═══ Record excerpts

(* ===== verification/Cyclic.v ===== *)
(** Rings as arrays: the positions of a ring of [n] elements, and what an array holds from a
    position on.  Shared by the rings of the PCIe driver and by its clients. *)
From S2P Require Import Prelude.

(** The position [j] elements from the start; it never runs more than once around. *)
Definition wrap (n j : nat) : nat := if (j <? n)%nat then j else (j - n)%nat.
Ltac wrap_lia := unfold wrap in *; repeat match goal with
  | |- context [(?a <? ?b)%nat] => destruct (Nat.ltb_spec a b)
  | H : context [(?a <? ?b)%nat] |- _ => destruct (Nat.ltb_spec a b) end; lia.
Lemma wrap_lt n i k : (i < n)%nat -> (k < n)%nat -> (wrap n (i + k) < n)%nat.
Proof. wrap_lia. Qed.
Lemma wrap_pop n i k : (i < n)%nat -> (S k < n)%nat -> wrap n (wrap n (i + 1) + k) = wrap n (i + S k).
Proof. wrap_lia. Qed.
Lemma wrap_push n i k : (i < n)%nat -> (S k < n)%nat -> wrap n (wrap n (i + k) + 1) = wrap n (i + S k).
Proof. wrap_lia. Qed.
Lemma wrap_inj n i j k : (i < n)%nat -> (j < n)%nat -> (k < n)%nat -> wrap n (i + j) = wrap n (i + k) -> j = k.
Proof. wrap_lia. Qed.

(** ** Memory

    [mem] holds [xs] from element [i] on. *)
Definition cyc {A} (mem : list A) (n i : nat) (xs : list A) : Prop :=
  forall j x, xs !! j = Some x -> mem !! wrap n (i + j) = Some x.
Lemma cyc_nil {A} (mem : list A) n i : cyc mem n i [].
Proof. done. Qed.
Lemma cyc_push {A} (mem : list A) n i xs y :
  length mem = n -> (i < n)%nat -> (length xs < n)%nat -> cyc mem n i xs ->
  cyc (<[wrap n (i + length xs) := y]> mem) n i (xs ++ [y]).
Proof.
  intros Hm Hi Hk Hc j x Hj. apply lookup_app_Some in Hj as [Hj|[Hj Hx]].
  - pose proof (lookup_lt_Some _ _ _ Hj). rewrite list_lookup_insert_ne; [by apply Hc|].
    intros E. apply wrap_inj in E; lia.
  - apply list_lookup_singleton_Some in Hx as [Hx ->]. replace j with (length xs) by lia.
    apply list_lookup_insert_eq. rewrite Hm. by apply wrap_lt.
Qed.
Lemma cyc_pop {A} (mem : list A) n i x xs :
  (i < n)%nat -> (S (length xs) < n)%nat -> cyc mem n i (x :: xs) -> mem !! i = Some x /\ cyc mem n (wrap n (i + 1)) xs.
Proof.
  intros Hi Hk Hc. split.
  - specialize (Hc 0%nat x eq_refl). by replace (wrap n (i + 0)) with i in Hc by wrap_lia.
  - intros j y Hj. pose proof (lookup_lt_Some _ _ _ Hj). rewrite wrap_pop by lia. by apply (Hc (S j)).
Qed.
Lemma cyc_outside {A} (mem : list A) n i xs y :
  (i < n)%nat -> (length xs < n)%nat -> cyc mem n i xs -> cyc (<[wrap n (i + length xs) := y]> mem) n i xs.
Proof.
  intros Hi Hk Hc j x Hj. pose proof (lookup_lt_Some _ _ _ Hj). rewrite list_lookup_insert_ne; [by apply Hc|].
  intros E. apply wrap_inj in E; lia.
Qed.
Lemma alter_at {A} (f : A -> A) i (l : list A) x : l !! i = Some x -> alter f i l = <[i := f x]> l.
Proof.
  intros H. rewrite list_insert_alter. apply list_eq. intros j. destruct (decide (j = i)) as [->|Hne].
  - by rewrite !list_lookup_alter_eq, H.
  - by rewrite !list_lookup_alter_ne by done.
Qed.
Lemma rep_insert_buf ch n i xs b :
  chan_rep ch n i xs -> chan_rep (ch <| bufs := <[wrap n (i + length xs) := b]> (bufs ch) |>) n i xs.
Proof.
  intros [Ht Hb Hlt Hlb Hx Hts Ha Hty]. split; try done.
  - etrans; [apply length_insert|done].
  - apply (cyc_outside (bufs ch)); [apply Ht..|done].
Qed.
Lemma rep_db ch n i xs db d : chan_rep ch n i xs ->
  chan_rep (ch <| tre_ring := (tre_ring ch) <| ctxt_wp := db |> |> <| c_db := d |>) n i xs.
Proof. intros [[He Hl Hi Hk Hrp Hwp] Hb Hlt Hlb Hx Hts Ha Hty]. split; done. Qed.
(** One more element is written and the pointers advance. *)
Lemma rep_push ch n i xs b t :
  chan_rep ch n i xs -> (S (length xs) < n)%nat -> describes b t ->
  chan_rep (ch <| bufs := <[wrap n (i + length xs) := b]> (bufs ch) |> <| tres := <[wrap n (i + length xs) := t]> (tres ch) |>
               <| tre_ring := mhi_add_ring_element (tre_ring ch) |> <| buf_ring := mhi_add_ring_element (buf_ring ch) |>)
    n i (xs ++ [b]).
Proof.
  intros [Ht Hb Hlt Hlb Hx (ts & Hts & Hd) Ha Hty] Hk Hbt.
  assert (Hi : (i < n)%nat) by apply Ht. pose proof (Forall2_length _ _ _ Hd) as Hlen.
  assert (Hn : length (xs ++ [b]) = S (length xs)) by (rewrite length_app, Nat.add_1_r; done).
  split; try done; try rewrite Hn.
  - by apply (add_wf (tre_ring ch) n i).
  - by apply (add_wf (buf_ring ch) n i).
  - etrans; [apply length_insert|done].
  - etrans; [apply length_insert|done].
  - apply (cyc_push (bufs ch)); try done. lia.
  - exists (ts ++ [t]). split; [rewrite Hlen; apply (cyc_push (tres ch)); try done; lia|].
    apply Forall2_app; [done|]. by apply Forall2_cons.
Qed.
Lemma rep_pop ch n i b xs : chan_rep ch n i (b :: xs) ->
  slot_of (buf_ring ch) (r_rp (buf_ring ch)) = Ok i /\ bufs ch !! i = Some b /\ r_rp (tre_ring ch) = pos (tre_ring ch) i
  /\ chan_rep (ch <| buf_ring := mhi_del_ring_element (buf_ring ch) |> <| tre_ring := mhi_del_ring_element (tre_ring ch) |>)
       n (wrap n (i + 1)) xs.
Proof.
  intros [Ht Hb Hlt Hlb Hx (ts & Hts & Hd) Ha Hty]. pose proof Ht as [_ _ Hi Hk _ _]. cbn [length] in Hk.
  destruct (cyc_pop _ _ _ _ _ Hi Hk Hx) as [Hx1 Hx2]. split; [by apply (rp_slot _ n _ _ Hb)|]. split; [done|].
  split; [apply Ht|].
  apply Forall2_cons_inv_l in Hd as (t & ts' & _ & Hd & ->). pose proof (Forall2_length _ _ _ Hd) as Hlen.
  split; try done.
  - by apply (del_wf (tre_ring ch) n i (length (b :: xs))).
  - by apply (del_wf (buf_ring ch) n i (length (b :: xs))).
  - exists ts'. split; [|done]. apply (cyc_pop _ _ _ t); [done|lia|done].
Qed.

══════

→ **What you have to do**
Your task is to reproduce exactly the lines that begin with the one containing "apply Forall2_app; [done|]." and continue to the end of the data, both ends included.

→ **Solution**
    apply Forall2_app; [done|]. by apply Forall2_cons.
Qed.
Lemma rep_pop ch n i b xs : chan_rep ch n i (b :: xs) ->
  slot_of (buf_ring ch) (r_rp (buf_ring ch)) = Ok i /\ bufs ch !! i = Some b /\ r_rp (tre_ring ch) = pos (tre_ring ch) i
  /\ chan_rep (ch <| buf_ring := mhi_del_ring_element (buf_ring ch) |> <| tre_ring := mhi_del_ring_element (tre_ring ch) |>)
       n (wrap n (i + 1)) xs.
Proof.
  intros [Ht Hb Hlt Hlb Hx (ts & Hts & Hd) Ha Hty]. pose proof Ht as [_ _ Hi Hk _ _]. cbn [length] in Hk.
  destruct (cyc_pop _ _ _ _ _ Hi Hk Hx) as [Hx1 Hx2]. split; [by apply (rp_slot _ n _ _ Hb)|]. split; [done|].
  split; [apply Ht|].
  apply Forall2_cons_inv_l in Hd as (t & ts' & _ & Hd & ->). pose proof (Forall2_length _ _ _ Hd) as Hlen.
  split; try done.
  - by apply (del_wf (tre_ring ch) n i (length (b :: xs))).
  - by apply (del_wf (buf_ring ch) n i (length (b :: xs))).
  - exists ts'. split; [|done]. apply (cyc_pop _ _ _ t); [done|lia|done].
Qed.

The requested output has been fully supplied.